Alla fine lo spedirono al fronte e Luigi, seppur a malavoglia, cominciò ad ammazzare
nemici, sperando di colpire anche Alberto o qualche suo parente. Ricevette molte medaglie ma in
cuor suo sentiva rimorso per aver ammazzato molte persone e non il suo vero nemico.
I nemici si arresero e la guerra finì prima che Luigi si fosse imbattuto in Alberto. Con tutti
quei morti sulla coscienza, Luigi si recò nel paese dei suoi nemici e cominciò a distribuire le
medaglie ricevute ai parenti delle sue vittime. Fu così che si imbatté casualmente in Alberto e lo
uccise.
Subito fu arrestato, accusato di omicidio e condannato all’impiccagione.

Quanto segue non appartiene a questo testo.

Lemma step_mirrors C s ev s' :
  gate_inv C (world s) (ctl s) -> mirrors (world s) ->
  step s ev = Some s' -> mirrors (world s').
Proof.
  intros Hg Hm. destruct ev as [|j ev|j res]; simpl.
  - destruct (ctl s) as [p|d r k|j k|k|r]; try done.
    + intros [= <-]. by apply run_mirrors.
    + destruct (resolved (world s) d); [|done].
      assert (Hc := addWork_resume_cases (world s) r).
      destruct (addWork_resume (world s) r) as [w'|w' dd|w' e]; [|done|].
      * intros [= <-]. destruct Hc as (a & l & _ & ->).
        apply run_mirrors. unfold mirrors. simpl.
        apply Forall_app. split; [done|]. by repeat constructor.
      * intros [= <-]. by subst w'.
  - destruct (jobs (world s) !! j) as [job|] eqn:Hj; [|done].
    destruct (inline job); [done|]. intros [= <-].
    destruct (worker_reports_world s j job ev Hj) as [Hsame Hrep].
    destruct (decide (settled job = Pending)) as [Hp|Hnp];
      [|by rewrite (Hsame Hnp)].
    clear Hrep Hsame. unfold worker_reports. rewrite Hp.
    assert (Hok := onFulfilled_ok C _ _ Hg).
    set (r := listener _ _).
    assert (Hrp : forall w1 p,
              (w1, p) = match r with
                        | Fulfilled => onFulfilled (world s)
                        | _ => (world s, r)
                        end ->
              p = r /\ jobs w1 = jobs (world s)).
    { intros w1 p. destruct r; try (by intros [= -> ->]).
      destruct (onFulfilled (world s)) as [w2 p2] eqn:Ho. simpl in Hok.
      intros [= -> ->]. split; [done|].
      revert Ho. unfold onFulfilled, resolve.
      repeat case_match; by intros [= <- _]. }
    destruct (match r with Fulfilled => _ | _ => _ end) as [w1 p].
    destruct (Hrp w1 p eq_refl) as [-> Hj1]. cbn [world].
    assert (Hall : forall w3, jobs (all_reacts w3 j r) = jobs w3).
    { intros w3. unfold all_reacts. repeat case_match; done. }
    unfold mirrors. rewrite Hall. simpl. rewrite Hj1.
    by apply Forall_insert.
  - destruct (ctl s) as [p|d r k|j' k|k|r]; try done.
    destruct (jobs (world s) !! j) as [job|]; [|done].
    destruct (decide (j = j')); [|done]. destruct (inline job); [|done].
    intros [= <-]. unfold engine_reports, mirrors.
    destruct (processOneFile res); simpl; by apply Forall_insert.
Qed.

Lemma exec_mirrors C evs : forall s s',
  gate_inv C (world s) (ctl s) -> mirrors (world s) ->
  exec s evs = Some s' -> mirrors (world s').
Proof.
  induction evs as [|ev evs IH]; intros s s' Hg Hm; simpl.
  - by intros [= <-].
  - destruct (step s ev) as [s1|] eqn:Hs; [|done].
    apply IH; [by apply (step_gate_inv C s ev) | by apply (step_mirrors C s ev)].
Qed.

(** X1. In a run of [processContent] no assertion of the
    [ConcurrencyLimiter] fails. [addWork], called when no admission
    waits, starts the job or waits; resumed after its [await] it starts
    the job; in both cases the only other outcome is that the arguments
    are no object. The callback of [then] ends without failing, so the
    promise [p] of every job is settled as the job itself. *)
Theorem X1_gate_assertions_never_fail (fileLocation : path)
    (pkgVersion : string) (snapshotVersionOf : string -> Parsed)
    (stampOf : string -> string) (m : Mode) (concurrently : bool)
    (f : FS) (th : bool) (evs : list Event) (s : System) :
  exec (start numberOfThreads f th
          (processContent fileLocation pkgVersion snapshotVersionOf stampOf
             m concurrently)) evs = Some s ->
  (forall data w' e,
     waiting (ctl s) = 0 -> addWork (world s) data = Failed w' e ->
     e = TypeError)
  /\ (forall d data k w' e,
        ctl s = AwaitDeferred d data k -> resolved (world s) d = true ->
        addWork_resume (world s) data = Failed w' e -> e = TypeError)
  /\ (onFulfilled (world s)).2 = Fulfilled
  /\ (forall job, job ∈ jobs (world s) -> chained job = settled job).
Proof.
  intros Hex.
  assert (Hg : gate_inv numberOfThreads (world s) (ctl s)).
  { eapply exec_gate_inv; [|exact Hex]. by apply start_gate_inv. }
  assert (Hm : mirrors (world s)).
  { eapply (exec_mirrors numberOfThreads); [| |exact Hex].
    - by apply start_gate_inv.
    - constructor. }
  split_and!.
  - intros data w' e Hw Ha. by apply (addWork_ok _ _ _ _ _ _ Hg Hw Ha).
  - intros d data k w' e Hc Hr Ha. rewrite Hc in Hg.
    by apply (addWork_resume_ok _ _ _ _ _ _ _ Hg Hr Ha).
  - by apply (onFulfilled_ok _ _ _ Hg).
  - intros job Hj. unfold mirrors in Hm. rewrite Forall_forall in Hm. auto.
Qed.

Lemma X1_witness :
  (onFulfilled (world ex_waiting)).2 = Fulfilled
  /\ (forall job, job ∈ jobs (world ex_waiting) ->
        chained job = settled job).
Proof.
  assert (Hex : exec (start numberOfThreads
                        (ex_corpus ["a"; "b"; "c"; "d"; "e"]) true
                        (processContent ex_root "1.0.0" ex_versionOf
                           ex_stampOf Compare true))
                  [Tick; Tick; Tick; Tick; Tick; Tick] = Some ex_waiting)
    by (vm_compute; reflexivity).
  destruct (X1_gate_assertions_never_fail ex_root "1.0.0" ex_versionOf
              ex_stampOf Compare true (ex_corpus ["a"; "b"; "c"; "d"; "e"])
              true [Tick; Tick; Tick; Tick; Tick; Tick] ex_waiting Hex)
    as (_ & _ & H3 & H4).
  split; [exact H3 | exact H4].
Defined.

(** X2. When an admission waits in [addWork] and a worker that runs
    exits with code 0, its job is fulfilled, the counter goes from -1 to
    0, the waiter is resolved and forgotten, and the dispatcher can run
    on: at its next turn the waiting job is started, with the arguments
    as they are then, and the jobs started before stay in place. *)
Theorem X2_success_wakes_the_waiter (fileLocation : path)
    (pkgVersion : string) (snapshotVersionOf : string -> Parsed)
    (stampOf : string -> string) (m : Mode) (concurrently : bool)
    (f : FS) (th : bool) (evs : list Event) (s : System)
    (d : nat) (data : ref) (k : Prog unit) (j : nat) (job : Job)
    (a : IWorkerArgs) :
  exec (start numberOfThreads f th
          (processContent fileLocation pkgVersion snapshotVersionOf stampOf
             m concurrently)) evs = Some s ->
  ctl s = AwaitDeferred d data k ->
  resolved (world s) d = false ->
  jobs (world s) !! j = Some job -> inline job = false ->
  settled job = Pending ->
  heap (world s) !! data = Some a ->
  exists s' s'',
    step s (Worker j (OnExit 0)) = Some s'
    /\ ctl s' = AwaitDeferred d data k
    /\ resolved (world s') d = true
    /\ deferred (limiter (world s')) = None
    /\ limit (limiter (world s')) = 0
    /\ jobs (world s')
       = <[j := MkJob (workerData job) false Fulfilled Fulfilled]>
           (jobs (world s))
    /\ step s' Tick = Some s''
    /\ (jobs (world s') ++ [MkJob a false Pending Pending])
       `prefix_of` jobs (world s'').
Proof.
  intros Hex Hc Hres Hj Hin Hp Ha.
  assert (Hg : gate_inv numberOfThreads (world s) (ctl s)).
  { eapply exec_gate_inv; [|exact Hex]. by apply start_gate_inv. }
  destruct Hg as [_ Hgc _ Hfresh]. rewrite Hc in Hgc. simpl in Hgc.
  rewrite Hres in Hgc. destruct Hgc as [Hd Hl].
  pose proof (Hfresh d Hd) as Hd0.
  set (w3 := did (set_job
                    (set_limiter (resolve
                       (set_limiter (world s)
                          (MkLimiter (promises (limiter (world s)))
                             (Some d) 0)) d)
                       (MkLimiter (promises (limiter (world s))) None 0))
                    j (MkJob (workerData job) false Fulfilled Fulfilled))
                 (ActSettle j true)).
  assert (Hs' : step s (Worker j (OnExit 0))
                = Some (MkSystem (all_reacts w3 j Fulfilled)
                          (AwaitDeferred d data k))).
  { cbn [step]. rewrite Hj, Hin. f_equal.
    unfold worker_reports. rewrite Hp. cbn [listener].
    destruct (decide (0 <> 0)) as [?|_]; [done|].
    unfold onFulfilled. rewrite Hd, Hl.
    destruct (decide (-1 + 1 = 0)) as [_|?]; [|done].
    cbn [world ctl]. rewrite Hc. reflexivity. }
  set (s' := MkSystem (all_reacts w3 j Fulfilled) (AwaitDeferred d data k)).
  assert (Hc' : ctl s' = AwaitDeferred d data k) by done.
  assert (Hfacts : resolved (world s') d = true
                   /\ limiter (world s')
                      = MkLimiter (promises (limiter (world s))) None 0
                   /\ jobs (world s')
                      = <[j := MkJob (workerData job) false Fulfilled
                                 Fulfilled]> (jobs (world s))
                   /\ heap (world s') = heap (world s)).
  { unfold s'. cbn [world]. unfold resolved.
    rewrite all_reacts_deferreds, all_reacts_limiter, all_reacts_jobs.
    split_and!; try done.
    - unfold w3, resolve. simpl. by rewrite list_lookup_alter_eq, Hd0.
    - unfold all_reacts. repeat case_match; done. }
  destruct Hfacts as (Hr' & Hlim & Hjobs & Hheap).
  assert (Hcase := addWork_resume_cases (world s') data).
  assert (Htick : exists w', addWork_resume (world s') data = Started w').
  { unfold addWork_resume, startWorker. rewrite Hlim. cbn [deferred limit].
    destruct (decide (0 >= 0)); [|lia]. rewrite Hheap, Ha. eauto. }
  destruct Htick as [w' Hw1]. rewrite Hw1 in Hcase.
  destruct Hcase as (a' & l & Ha' & ->).
  rewrite Hheap, Ha in Ha'. injection Ha' as <-.
  exists s', (run k (set_limiter
                       (did (set_jobs (world s')
                               (jobs (world s')
                                ++ [MkJob a false Pending Pending]))
                            (ActStart (length (jobs (world s'))))) l)).
  rewrite Hlim. split_and!; try done.
  - cbn [step]. rewrite Hc', Hr'. by rewrite Hw1.
  - apply (run_jobs_prefix k).
Qed.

Durante il processo
e fino alla fine, cercò invano di scagionarsi, spiegando le motivazioni del suo gesto, ma non fu
ascoltato.
3
C] Sintesi dell’articolo di JOSÉ SARAMAGO, Quel vecchio uomo che abbracciava gli alberi (circa 350 parole)
«Difendere gli alberi è difendere la vita». Potrebbe essere questo lo slogan che riassume la bella
pagina del Premio Nobel per la letteratura José Saramago in difesa delle foreste primordiali e a
sostegno della campagna promossa da Greenpeace, intitolata “Libri Amici dei Boschi”.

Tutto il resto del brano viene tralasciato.